Optez pour des compléments de collagène étiquetés « peptides de collagène« , « collagène hydrolysé » ou « collagène nano-hydrolysé« . Ces compléments de collagène ont subi un processus d’hydrolyse, qui fragmente les molécules en particules plus petite, et donc plus digestes.
Si vous suspectez que votre collagène peut causer de la constipation, il pourrait être judicieux de tester un nouveau complément de collagène nano-hydrolysé. Les compléments de collagène nano-hydrolysés, comme ceux proposés par Biovancia, ont subi l’hydrolyse plusieurs fois – ils sont donc nettement plus faciles à digérer pour votre corps.
Non, le collagène n’est pas connu pour causer de la constipation.
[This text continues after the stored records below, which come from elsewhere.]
(** ** HistoryNode.h: the other queries, maintenance and [Tick] *)

(** [HistoryStatNode::SumRecentByType]; [&&] reads the clock at the events
    of the given type only. *)
Definition SumRecentByType (now : nat → TimePoint)
    (events : list TimestampedEvent)
    (windowSeconds : float) (type : string) : float :=
  foldl (λ sum ie, if bool_decide (eventType ie.2 = type)
                      && IsWithinWindow (now ie.1) ie.2 windowSeconds
                   then (sum + value ie.2)%float else sum)
        0%float (positions events).

(** [HistoryStatNode::HasRecentEvent] *)
Definition HasRecentEvent (now : nat → TimePoint)
    (events : list TimestampedEvent) (windowSeconds : float) : bool :=
  bool_decide (0 < CountRecent now events windowSeconds).

(** [HistoryStatNode::GetLastEventTime]; [std::nullopt] is [None]. *)
Definition GetLastEventTime (events : list TimestampedEvent)
  : option TimePoint :=
  timestamp <$> last events.

(** [HistoryStatNode::GetSecondsSinceLastEvent] *)
Definition GetSecondsSinceLastEvent (now : TimePoint)
    (events : list TimestampedEvent) : float :=
  match GetLastEventTime events with
  | None => infinity
  | Some lastTime => seconds_between now lastTime
  end.

(** [HistoryStatNode::GetEventHistory]: (value, age) pairs *)
Definition GetEventHistory (now : nat → TimePoint)
    (events : list TimestampedEvent) : list (float * float) :=
  (λ ie, (value ie.2, GetAge (now ie.1) ie.2)) <$> positions events.

(** The loop of [CleanupOldEvents], which reads the clock once, before it:
    [while (!m_events.empty()) if (age(front) > maxAge) pop_front(); else break;] *)
Fixpoint pop_front_older (now : TimePoint) (maxAge : float)
    (events : list TimestampedEvent) : list TimestampedEvent :=
  match events with
  | [] => []
  | front :: rest =>
      if PrimFloat.ltb maxAge (seconds_between now (timestamp front))
      then pop_front_older now maxAge rest
      else events
  end.

Section HistoryMaintenance.
Context {Env : Type}.

(** [HistoryStatNode::CleanupOldEvents(maxAge)] at clock reading [now] *)
Definition CleanupOldEvents (now : TimePoint) (maxAge : float)
    (n : StatNode Env) : StatNode Env :=
  match m_history n with
  | Some hp =>
      set_history
        (Some {| m_events := pop_front_older now maxAge (m_events hp);
                 m_defaultWindow := m_defaultWindow hp;
                 m_lastCleanup := now |}) n
  | None => n
  end.

(** [HistoryStatNode::Tick(maxAge)] on the node at [a]; only a node with a
    [HistoryStatNode] part has the method.  [checked] is the reading of
    the clock in the test, [cleaned] the one [CleanupOldEvents] takes and
    [now] the readings of the pull. *)
Definition Tick (fuel : nat) (checked cleaned : TimePoint)
    (now : addr → nat → TimePoint) (env : Env)
    (h : gmap addr (StatNode Env)) (a : addr) (maxAge : float)
  : option (bool * gmap addr (StatNode Env)) :=
  n ← h !! a;
  hp ← m_history n;
  let oldValue := GetCachedValue n in
  let n1 := if PrimFloat.ltb 1 (seconds_between checked (m_lastCleanup hp))
            then CleanupOldEvents cleaned maxAge n else n in
  h1 ← MarkDirty fuel (<[a := n1]> h) a;
  '(newValue, h2, _) ← GetValue fuel now env h1 a;
  Some (PrimFloat.ltb 0.01 (abs (newValue - oldValue)), h2).

End HistoryMaintenance.

(** *** RecentlyTracker *)

Record RecentlyTracker := {
  m_lastTrigger : TimePoint;
  m_window : float;
  m_hasEverTriggered : bool;
}.
(* ===================================================================== *)
(** * The single-component planner *)
(* ===================================================================== *)

Lemma single_config_sha_spec name install_dir w :
  upper_levels_ok (update_config w) (remote_url (modules_repo w)) install_dir = true ->
  single_config_sha name install_dir w =
  match override_entry (update_config w) (remote_url (modules_repo w)) install_dir name with
  | None | Some VNone | Some (VBool true) => (Ok (sha (args w)), w)
  | Some (VBool false) => (Err (Exn UserWarning (TxtEntryFalse (component_type w))), w)
  | Some (VStr s) =>
      (Ok (Some s),
       set_logs (logs w ++ [(if is_some (sha (args w)) then (WARNING, TxtEntryOverridesSha (component_type w) name) else (INFO, TxtEntryFound (component_type w) name)); (INFO, TxtUpdatingTo s)]) w)
  | Some _ => (Err (Exn UserWarning (TxtEntryWrongType (component_type w))), w)
  end.
Proof.
  unfold upper_levels_ok, override_entry, single_config_sha.
  unfold bind, gets; cbn.
  destruct (dict_get (remote_url (modules_repo w)) (update_config w)) as [[| | | | |rd]|] eqn:Hr; try discriminate; cbn.
  2:{ reflexivity. }
  destruct (dict_get install_dir rd) as [[| | | | |dd]|] eqn:Hd; try discriminate; cbn.
  2:{ reflexivity. }
  intros _. unfold dict_mem.
  destruct (dict_get name dd) as [v|] eqn:Hn; cbn; [|reflexivity].
  destruct v as [|[]|s|n|l|d]; cbn; try reflexivity.
  destruct (sha (args w)); cbn; unfold set_logs; cbn;
    rewrite <- app_assoc; reflexivity.
Qed.

Lemma get_single_reaches_config E component w name w1 components install_dir
    c0 rest :
  requested component w = Some (name, w1) ->
  dict_get (remote_url (modules_repo w)) (all_components_of (mj w) (component_type w)) = Some components ->
  filter (fun dm => String.eqb name (snd dm)) components = (install_dir, c0) :: rest ->
  str_mem name (map choice_name components) = true ->
  str_mem name (get_avail_components E (modules_repo w) (component_type w)) = true ->
  get_single_component_info E component w =
  bind (single_config_sha name install_dir) (single_finish name install_dir) w1.
Proof.
  intros Hreq Hall Hdir Hch Hav.
  unfold get_single_component_info, bind at 1 2 3, gets, get_all_components; cbn.
  rewrite Hall. unfold bind at 1; cbn. unfold dict_mem; rewrite Hall; cbn.
  unfold bind at 1.
  destruct component as [c|]; cbn in Hreq.
  - inversion Hreq; subst; cbn. rewrite Hdir, Hch; cbn.
    rewrite Hav. rewrite andb_false_r. reflexivity.
  - unfold questionary_autocomplete, ask.
    destruct (autocompletes (inputs w)) as [|a q]; [discriminate|].
    inversion Hreq; subst; cbn. rewrite Hdir, Hch; cbn.
    rewrite Hav. rewrite andb_false_r. reflexivity.
Qed.
(** X15: whatever the user does from a new session on, run after run,
    the stored history is made of exchanges, a user message followed by
    the assistant's; so on every page shown afterwards the metrics
    "User Messages" and "Bot Responses" are equal and add up to
    "Total Messages". *)
Theorem history_is_made_of_exchanges (world : Type)
    (post : world -> request -> Py.result response * world)
    (now : world -> string * world) (env : string -> option string)
    (uis : list App.widgets) (w : world) :
  well_paired (fst (run_all world post now env uis App.fresh w))
  /\ forall ui p s' w' users bots,
       App.main world post now env ui
         (fst (run_all world post now env uis App.fresh w))
         (snd (run_all world post now env uis App.fresh w))
       = (Return (App.Page p), s', w') ->
       App.by_role p = Some (users, bots) ->
       users = bots /\ App.total_messages p = (users + bots)%nat.
Proof.
  assert (well_paired (fst (run_all world post now env uis App.fresh w))) as Hinv
    by (apply run_all_keeps_pairs; exact I).
  split; [exact Hinv|].
  intros ui p s' w' users bots Hmain Hroles.
  destruct (main_page_metrics world post now env ui _ s' _ w' p Hmain)
    as [ms [Hms [Htotal Hby]]].
  unfold well_paired in Hinv. rewrite Hms in Hinv.
  destruct (paired_counts_bounded (List.length ms) ms (le_n _) Hinv) as [Hsame Hsum].
  rewrite Hby in Hroles. destruct ms as [|m ms']; [discriminate|].
  injection Hroles as <- <-. rewrite Htotal. split; assumption.
Qed.

Section RunRequests.

Variable world : Type.
Variable post : world -> request -> Py.result response * world.
Variable now : world -> string * world.
Variable env : string -> option string.

Lemma exchange_sends_one_request (prompt : string) (s : App.session_state)
    (the_llm : E2ELLM.instance) (w : world) (log : list request) :
  App.llm s = Some the_llm ->
  snd (App.exchange (world * list request) (logged post) (logged_now now)
         prompt s (w, log))
  = (snd (App.exchange world post now prompt s w),
     (log ++ [app_request_of the_llm prompt None])%list)
  /\ App.llm (snd (fst (App.exchange (world * list request) (logged post)
                          (logged_now now) prompt s (w, log))))
     = Some the_llm.
Proof.
  intros Hllm. unfold App.exchange, logged_now. cbn [fst snd].
  destruct (now w) as [t1 w1].
  unfold App.get_llm_response, App.append_message. cbn [App.llm].
  rewrite Hllm.
  unfold E2ELLM.get_llm_response, E2ELLM._call, logged. cbn [fst snd].
  fold (app_request_of the_llm prompt None).
  destruct (post w1 (app_request_of the_llm prompt None)) as [sent w2].
  destruct (E2ELLM.attempt sent) as [v|e].
  - cbn [fst snd]. destruct (now w2) as [t2 w3]. cbn. split; reflexivity.
  - destruct e; cbn [fst snd]; destruct (now w2) as [t2 w3]; cbn;
      split; reflexivity.
Qed.

End RunRequests.

(** X16: a run with "Update Configuration" pressed and a prompt
    submitted sends exactly one request, and it is made of the values
    just entered: the URL and the key of the two inputs, the temperature
    and the maximum of the two sliders, the prompt, a null stop list and
    a timeout of 30 seconds. *)
Theorem updated_configuration_is_used_at_once (world : Type)
    (post : world -> request -> Py.result response * world)
    (now : world -> string * world) (env : string -> option string)
    (ui : App.widgets) (s : App.session_state) (w : world) (log : list request)
    (history : list App.message) (old : E2ELLM.instance) (prompt : string) :
  App.update_configuration ui = true ->
  App.clear_chat_history ui = false ->
  App.messages s = Some history ->
  App.llm s = Some old ->
  App.chat_input ui = Some prompt ->
  prompt <> "" ->
  snd (snd (App.main (world * list request) (logged post) (logged_now now) env
              ui s (w, log)))
  = (log ++ [ {| req_url := App.endpoint_url_input ui;
                 req_headers :=
                   [("Content-Type", "application/json");
                    ("Authorization", ("Bearer " ++ App.api_key_input ui)%string)];
                 req_json :=
                   [("prompt", VStr prompt);
                    ("temperature", VFloat (App.temperature_slider ui));
                    ("max_tokens", VInt (App.max_tokens_slider ui));
                    ("stop", VNone)];
                 req_timeout := 30 |} ])%list.
Proof.
  intros Hupdate Hclear Hms Hllm Hinput Hprompt.
  destruct prompt as [|c rest]; [congruence|].
  unfold App.main. rewrite Hupdate. unfold App.update. rewrite Hllm, Hclear.
  cbn [App.messages]. rewrite Hms.
  unfold App.initialize_session_state, App.display_chat_messages.
  cbn [App.messages App.llm]. rewrite Hinput.
  match goal with
  | |- context [App.exchange _ _ _ ?p ?st (w, log)] =>
      destruct (exchange_sends_one_request world post now p st
                  {| E2ELLM.endpoint_url := App.endpoint_url_input ui;
                     E2ELLM.api_key := App.api_key_input ui;
                     E2ELLM.model_name := E2ELLM.model_name old;
                     E2ELLM.temperature := App.temperature_slider ui;
                     E2ELLM.max_tokens := App.max_tokens_slider ui |}
                  w log eq_refl) as [Hlog _];
      destruct (App.exchange _ _ _ p st (w, log)) as [[said s3] wl]
  end.
  cbn [snd] in *. rewrite Hlog. reflexivity.
Qed.

(** X17: a run sends one request when it shows a page and a prompt was
    submitted, built from the model the session holds at the end of the
    run, and no request in every other case: a run that raises, a
    rerun, a page without a prompt. *)
Theorem a_run_sends_at_most_one_request (world : Type)
    (post : world -> request -> Py.result response * world)
    (now : world -> string * world) (env : string -> option string)
    (ui : App.widgets) (s : App.session_state) (w : world) (log : list request) :
  let run := App.main (world * list request) (logged post) (logged_now now) env
               ui s (w, log) in
  snd (snd run)
  = match fst (fst run), App.chat_input ui, App.llm (snd (fst run)) with
    | Return (App.Page _), Some (String c rest), Some the_llm =>
        (log ++ [app_request_of the_llm (String c rest) None])%list
    | _, _, _ => log
    end.
Proof.
  cbv zeta.
  destruct (if App.update_configuration ui then App.update ui s else Return s)
    as [s1|e] eqn:Hupdate.
  - destruct (App.clear_chat_history ui) eqn:Hclear.
    + unfold App.main. rewrite Hupdate, Hclear. reflexivity.
    + destruct (App.messages s1) as [ms|] eqn:Hms.
      * rewrite (main_shows_a_page (world * list request) (logged post)
                   (logged_now now) env ui s s1 (w, log) ms Hupdate Hclear Hms).
        destruct (initialized_messages env s1 ms Hms) as [Hinit [the_llm Hllm]].
        destruct (App.chat_input ui) as [[|c rest]|].
        -- cbn [fst snd]. reflexivity.
        -- destruct (exchange_sends_one_request world post now (String c rest)
                       (App.initialize_session_state env s1) the_llm w log Hllm)
             as [Hlog Hkept].
           destruct (App.exchange (world * list request) (logged post)
                       (logged_now now) (String c rest)
                       (App.initialize_session_state env s1) (w, log))
             as [[said s3] wl].
           cbn [fst snd] in *. now rewrite Hkept, Hlog.
        -- cbn [fst snd]. reflexivity.
      * unfold App.main. rewrite Hupdate, Hclear, Hms. reflexivity.
  - unfold App.main. rewrite Hupdate. reflexivity.
Qed.

(** X11: a run in which "Clear Chat History" is not pressed never
    removes or changes a stored message: the history at its end is the
    history at its start, followed by nothing or by one exchange, the
    message of role [user] that holds the prompt submitted and then a
    message of role [assistant]; this also when the run raises. *)
Theorem history_only_grows (world : Type)
    (post : world -> request -> Py.result response * world)
    (now : world -> string * world) (env : string -> option string)
    (ui : App.widgets) (s : App.session_state) (w : world)
    (history : list App.message) :
  App.clear_chat_history ui = false ->
  App.messages s = Some history ->
  exists more,
    App.messages (snd (fst (App.main world post now env ui s w)))
    = Some (history ++ more)%list
    /\ (more = []
        \/ exists prompt t1 response t2,
             App.chat_input ui = Some prompt
             /\ more = [ {| App.role := "user"; App.content := VStr prompt;
                            App.timestamp := t1 |};
                         {| App.role := "assistant"; App.content := response;
                            App.timestamp := t2 |} ]).
Proof.
  intros Hclear Hms.
  destruct (if App.update_configuration ui then App.update ui s else Return s)
    as [s1|e] eqn:Hupdate.
  - pose proof (update_keeps_messages ui s s1 Hupdate) as Hsame.
    rewrite Hms in Hsame.
    rewrite (main_shows_a_page world post now env ui s s1 w history Hupdate Hclear
               Hsame).
    destruct (initialized_messages env s1 history Hsame) as [Hinit _].
    destruct (App.chat_input ui) as [[|c rest]|].
    + exists []. cbn [fst snd]. rewrite app_nil_r. auto.
    + destruct (exchange_appends world post now (String c rest) _ w history Hinit)
        as [t1 [response [t2 [w' ->]]]].
      eexists. cbn [fst snd App.messages]. split; [reflexivity|].
      right. exists (String c rest), t1, response, t2. split; reflexivity.
    + exists []. cbn [fst snd]. rewrite app_nil_r. auto.
  - unfold App.main. rewrite Hupdate. exists []. cbn [fst snd].
    rewrite app_nil_r. auto.
Qed.
(** C7: for a services mapping (distinct names, each service a mapping)
    the extraction returns a table with exactly the names of the services,
    in order; the entry of a service is the key list of its [depends_on]
    when that is a mapping, the list itself when it is a list, and the
    empty list when the field is absent or has any other shape. *)
Theorem extract_dependencies_entries (kvs : dict value) :
  distinct (dict_keys kvs) = true ->
  forallb (fun kv => is_dict (snd kv)) kvs = true ->
  exists dependencies,
    _extract_dependencies (VDict kvs) = Ok dependencies /\
    dict_keys dependencies = dict_keys kvs /\
    forall service_name cfg,
      In (service_name, VDict cfg) kvs ->
      (forall m,
         dict_get (txt "depends_on") cfg = Some (VDict m) ->
         dict_get service_name dependencies =
         Some (map (fun k => VStr k) (dict_keys m))) /\
      (forall l,
         dict_get (txt "depends_on") cfg = Some (VList l) ->
         dict_get service_name dependencies = Some l) /\
      (dict_get (txt "depends_on") cfg = None ->
       dict_get service_name dependencies = Some []) /\
      (forall v,
         dict_get (txt "depends_on") cfg = Some v ->
         is_dict v = false -> is_list v = false ->
         dict_get service_name dependencies = Some []).
Proof.
  intros Hd Hall. eexists. split.
  - unfold _extract_dependencies. cbn [py_items bind].
    rewrite (extract_dependencies_fold kvs Hall).
    now rewrite (fold_dict_set_fresh _ _ fst _ kvs [] Hd).
  - cbn [app]. split; [apply dict_keys_map|].
    intros service_name cfg Hin.
    rewrite (dict_get_map_In _ _ _ kvs service_name (VDict cfg) Hd Hin).
    cbn [snd]. repeat split.
    + intros m ->. cbn [deps_of]. unfold dict_keys. now rewrite map_map.
    + now intros l ->.
    + now intros ->.
    + intros v -> Hv1 Hv2. now destruct v.
Qed.

Lemma extract_dependencies_entries_demo :
  exists dependencies,
    _extract_dependencies
      (VDict [ (txt "web",
                VDict [(txt "depends_on",
                        VDict [(txt "a", VDict []); (txt "b", VDict [])])]);
               (txt "db", VDict []) ]) = Ok dependencies /\
    dict_get (txt "web") dependencies = Some [VStr (txt "a"); VStr (txt "b")] /\
    dict_get (txt "db") dependencies = Some [].
Proof.
  destruct (extract_dependencies_entries
              [ (txt "web",
                 VDict [(txt "depends_on",
                         VDict [(txt "a", VDict []); (txt "b", VDict [])])]);
                (txt "db", VDict []) ] eq_refl eq_refl)
    as (dependencies & Hrun & _ & Hget).
  exists dependencies. split; [exact Hrun|]. split.
  - destruct (Hget (txt "web") _ (or_introl eq_refl)) as (Hmap & _).
    now apply (Hmap [(txt "a", VDict []); (txt "b", VDict [])]).
  - destruct (Hget (txt "db") _ (or_intror (or_introl eq_refl)))
      as (_ & _ & Habsent & _).
    now apply Habsent.
Defined.

(** * The variable table *)

Section Variables.

Lemma define_variables_cons (var : str) (names : list str) (tbl : dict str) :
  define_variables (var :: names) tbl =
  define_variables names (define_step tbl var).
Proof. reflexivity. Qed.

Lemma define_step_keeps (tbl : dict str) (var k v : str) :
  dict_get k tbl = Some v -> dict_get k (define_step tbl var) = Some v.
Proof.
  intros H. unfold define_step, dict_mem.
  destruct (dict_get var tbl) eqn:E; [exact H|].
  rewrite dict_get_set_other; [exact H|]. congruence.
Qed.

(** An entry of the table is never overwritten. *)
Lemma define_variables_keeps (names : list str) :
  forall (tbl : dict str) (k v : str),
    dict_get k tbl = Some v ->
    dict_get k (define_variables names tbl) = Some v.
Proof.
  induction names as [|var names IH]; intros tbl k v H.
  - exact H.
  - rewrite define_variables_cons. apply IH. now apply define_step_keeps.
Qed.

(** A new name gets its suggested value. *)
Lemma define_variables_adds (names : list str) :
  forall (tbl : dict str) (k : str),
    In k names -> dict_get k tbl = None ->
    dict_get k (define_variables names tbl) =
    Some (_suggest_variable_value k).
Proof.
  induction names as [|var names IH]; intros tbl k Hin Hnone.
  - contradiction.
  - rewrite define_variables_cons.
    destruct (str_eqb var k) eqn:E.
    + apply str_eqb_true in E. subst var.
      apply define_variables_keeps.
      unfold define_step, dict_mem. rewrite Hnone.
      apply dict_get_set_same.
    + apply str_eqb_false in E. destruct Hin as [Heq|Hin]; [contradiction|].
      apply IH; [exact Hin|].
      unfold define_step. destruct (dict_mem var tbl); [exact Hnone|].
      now rewrite dict_get_set_other.
Qed.

(** The table has no other keys than the old ones and the names. *)
Lemma define_variables_keys (names : list str) :
  forall (tbl : dict str) (k : str),
    dict_get k (define_variables names tbl) <> None ->
    dict_get k tbl <> None \/ In k names.
Proof.
  induction names as [|var names IH]; intros tbl k H.
  - now left.
  - rewrite define_variables_cons in H. apply IH in H as [H|H].
    + unfold define_step in H. destruct (dict_mem var tbl); [now left|].
      destruct (str_eqb var k) eqn:E.
      * apply str_eqb_true in E. right. now left.
      * apply str_eqb_false in E.
        rewrite dict_get_set_other in H by exact E. now left.
    + right. now right.
Qed.

Lemma define_variables_distinct (names : list str) :
  forall tbl : dict str,
    distinct (dict_keys tbl) = true ->
    distinct (dict_keys (define_variables names tbl)) = true.
Proof.
  induction names as [|var names IH]; intros tbl H.
  - exact H.
  - rewrite define_variables_cons. apply IH.
    unfold define_step, dict_mem.
    destruct (dict_get var tbl) eqn:E; [exact H|].
    apply dict_get_none_keys in E.
    rewrite dict_keys_set, E. now apply distinct_snoc.
Qed.

Lemma extract_variables_keeps (order : list str -> list str)
  (self self' : converter) (services : value) (k v : str) :
  _extract_variables order self services = Ok self' ->
  dict_get k (variables self) = Some v ->
  dict_get k (variables self') = Some v.
Proof.
  unfold _extract_variables. intros H Hk.
  apply bind_ok in H as (names & _ & H). apply Ok_inj in H. subst self'.
  cbn [variables set_variables]. now apply define_variables_keeps.
Qed.

Lemma process_volumes_variables (self self' : converter) (vols p : value) :
  _process_volumes self vols p = Ok self' -> variables self' = variables self.
Proof.
  unfold _process_volumes. intros H.
  apply bind_ok in H as (items & _ & H). apply Ok_inj in H. now subst self'.
Qed.

Lemma generate_nix_config_variables (self self' : converter)
  (services p : value) (dependencies : dict (list value)) (text : str) :
  _generate_nix_config self services p dependencies = Ok (text, self') ->
  variables self' = variables self.
Proof.
  unfold _generate_nix_config. intros H.
  apply bind_ok in H as (nets & _ & H).
  apply bind_ok in H as (items & _ & H).
  apply bind_ok in H as (containers & _ & H).
  apply Ok_inj in H. now injection H as _ <-.
Qed.

End Variables.

(** * Runs of the program *)

Section Runs.

Variable pf : platform.

Lemma io_bind_lift (A B : Type) (r : result A) (f : A -> io B) (w : world) :
  io_bind (lift r) f w =
  match r with
  | Ok a => f a w
  | Raise e => (Raise e, w)
  end.
Proof. unfold io_bind, lift. now destruct r. Qed.

Lemma read_file_world (p : str) (w w' : world) (r : result str) :
  read_file p w = (r, w') -> w' = w.
Proof.
  unfold read_file. destruct (dict_get p (files w)) as [[c|]|]; congruence.
Qed.

Lemma read_file_ok (p : str) (w w' : world) (t : str) :
  read_file p w = (Ok t, w') -> dict_get p (files w) = Some (File t).
Proof.
  unfold read_file. destruct (dict_get p (files w)) as [[c|]|]; congruence.
Qed.

Lemma dict_set_twice (V : Type) (d : dict V) (k : str) (a b : V) :
  dict_set (dict_set d k a) k b = dict_set d k b.
Proof.
  induction d as [|[k' v'] d IH]; cbn [dict_set].
  - now rewrite str_eqb_refl.
  - destruct (str_eqb k' k) eqn:E; cbn [dict_set]; rewrite E;
      [reflexivity | now rewrite IH].
Qed.

Lemma set_file_twice (w : world) (p a b : str) :
  set_file (set_file w p a) p b = set_file w p b.
Proof. unfold set_file. cbn [files stdout stderr]. now rewrite dict_set_twice. Qed.
(** X14.  When the distance of the two centres has no more than the three
    decimals [Point.distance] keeps, every point that [getPos2Dist]
    returns is, up to a ten-thousandth, at the first distance from the
    first landmark and at the second distance from the second. *)
Theorem getPos2Dist_points_on_circles (pts : list Point) (I : Point) :
  fst (getPos2Dist data1 data2 w) = Ok pts ->
  In I pts ->
  Rabs (euclid I (point l1) - R1) <= 0.0001 /\
  Rabs (euclid I (point l2) - R2) <= 0.0001.
Proof using Hdata1 Hdata2 Hdist1 Hdist2 Hled1 Hled2 HD Hexact.
  intros Hrun Hin.
  destruct (no_solution_dec R1 R2 D) as [Hsol | Hsol].
  { rewrite (getPos2Dist_no_solution w data1 data2 d1 d2 l1 l2 R1 R2 D)
      in Hrun by assumption.
    injection Hrun as <-. destruct Hin. }
  rewrite (getPos2Dist_solutions w data1 data2 d1 d2 l1 l2 R1 R2 D)
    in Hrun by assumption.
  cbn [fst] in Hrun.
  assert (HI : I = fst (chord_points (point l1) (point l2) R1 R2 D) \/
               I = snd (chord_points (point l1) (point l2) R1 R2 D)).
  { repeat match type of Hrun with
           | context [if ?c then _ else _] => destruct c
           end;
      injection Hrun as <-; simpl in Hin; intuition. }
  unfold chord_points in HI. cbv zeta in HI. cbn [fst snd] in HI.
  destruct HI as [-> | ->].
  - destruct (chord_on_circles 1 Hsol (or_introl eq_refl)) as [H1 H2].
    cbv zeta in H1, H2.
    match goal with |- context [mkPoint (round ?a _) (round ?b _)] =>
      pose proof (euclid_round a b (point l1)) as E1;
      pose proof (euclid_round a b (point l2)) as E2;
      match type of H1 with euclid ?U _ = _ =>
        assert (HU : mkPoint a b = U) by (f_equal; ring)
      end
    end.
    rewrite HU, H1 in E1. rewrite HU, H2 in E2. split; assumption.
  - destruct (chord_on_circles (-1) Hsol (or_intror eq_refl)) as [H1 H2].
    cbv zeta in H1, H2.
    match goal with |- context [mkPoint (round ?a _) (round ?b _)] =>
      pose proof (euclid_round a b (point l1)) as E1;
      pose proof (euclid_round a b (point l2)) as E2;
      match type of H1 with euclid ?U _ = _ =>
        assert (HU : mkPoint a b = U) by (f_equal; ring)
      end
    end.
    rewrite HU, H1 in E1. rewrite HU, H2 in E2. split; assumption.
Qed.

End OnCircles.

Lemma getPos2Dist_points_on_circles_witness :
  Rabs (euclid (mkPoint 5 0) (mkPoint 0 0) - 5) <= 0.0001 /\
  Rabs (euclid (mkPoint 5 0) (mkPoint 10 0) - 5) <= 0.0001.
Proof.
  apply (getPos2Dist_points_on_circles
           (two_sightings (mkPoint 10 0) 5 5) 0%nat 1%nat
           (sighting 0 "R" (mkPoint 0 0) 5) (sighting 1 "G" (mkPoint 10 0) 5)
           (mkLED "R" (mkPoint 0 0) true 0) (mkLED "G" (mkPoint 10 0) true 0)
           5 5 10) with (pts := [mkPoint 5 0]); try reflexivity.
  - apply (Point_distance_on_axis 10). lia.
  - unfold euclid. cbn [point X Y].
    replace ((0 - 10) ^ 2 + (0 - 0) ^ 2) with (10 * 10) by ring.
    apply sqrt_square. lra.
  - exact getPos2Dist_radii_5_5.
  - now left.
Defined.

(** * Neighbours in the perimeter list *)

Section Adjacency.

Context {Color : Type} `{EqDecision Color}.

(** A landmark has one of the two colours looked for. *)
Definition has_color (c1 c2 : Color) (i : LED Color) : Prop :=
  color i = c1 \/ color i = c2.

Lemma has_color_test (c1 c2 : Color) (i : LED Color) :
  bool_decide (color i = c1) || bool_decide (color i = c2) = true
  <-> has_color c1 c2 i.
Proof.
  unfold has_color. rewrite orb_true_iff, !bool_decide_eq_true. reflexivity.
Qed.

Lemma has_color_test_false (c1 c2 : Color) (i : LED Color) :
  ~ has_color c1 c2 i ->
  bool_decide (color i = c1) || bool_decide (color i = c2) = false.
Proof.
  intros Hn. apply not_true_is_false. now rewrite has_color_test.
Qed.

(** Before the first of the two colours the loop counts nothing. *)
Lemma adjacency_loop_before (c1 c2 : Color) (pre rest : list (LED Color))
    (n : nat) (f : bool) :
  Forall (fun i => ~ has_color c1 c2 i) pre ->
  adjacency_loop c1 c2 (pre ++ rest) false n f
    = adjacency_loop c1 c2 rest false n f.
Proof.
  induction 1 as [| i pre' Hi _ IH]; simpl; [reflexivity |].
  now rewrite (has_color_test_false _ _ _ Hi).
Qed.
Au contraire, il peut aider à améliorer la santé digestive grâce à sa teneur en acides aminés qui favorisent la croissance des bactéries bénéfiques dans l’intestin.
Le collagène est soluble dans l’eau et forme un gel lorsqu’il est mélangé avec des liquides, ce qui aide à retenir l’eau dans les selles et facilite leur passage dans l’intestin. De plus, il contient également du glycine, un acide aminé qui stimule la production d’acide chlorhydrique dans l’estomac, facilitant ainsi la digestion des aliments et réduisant les risques de constipation.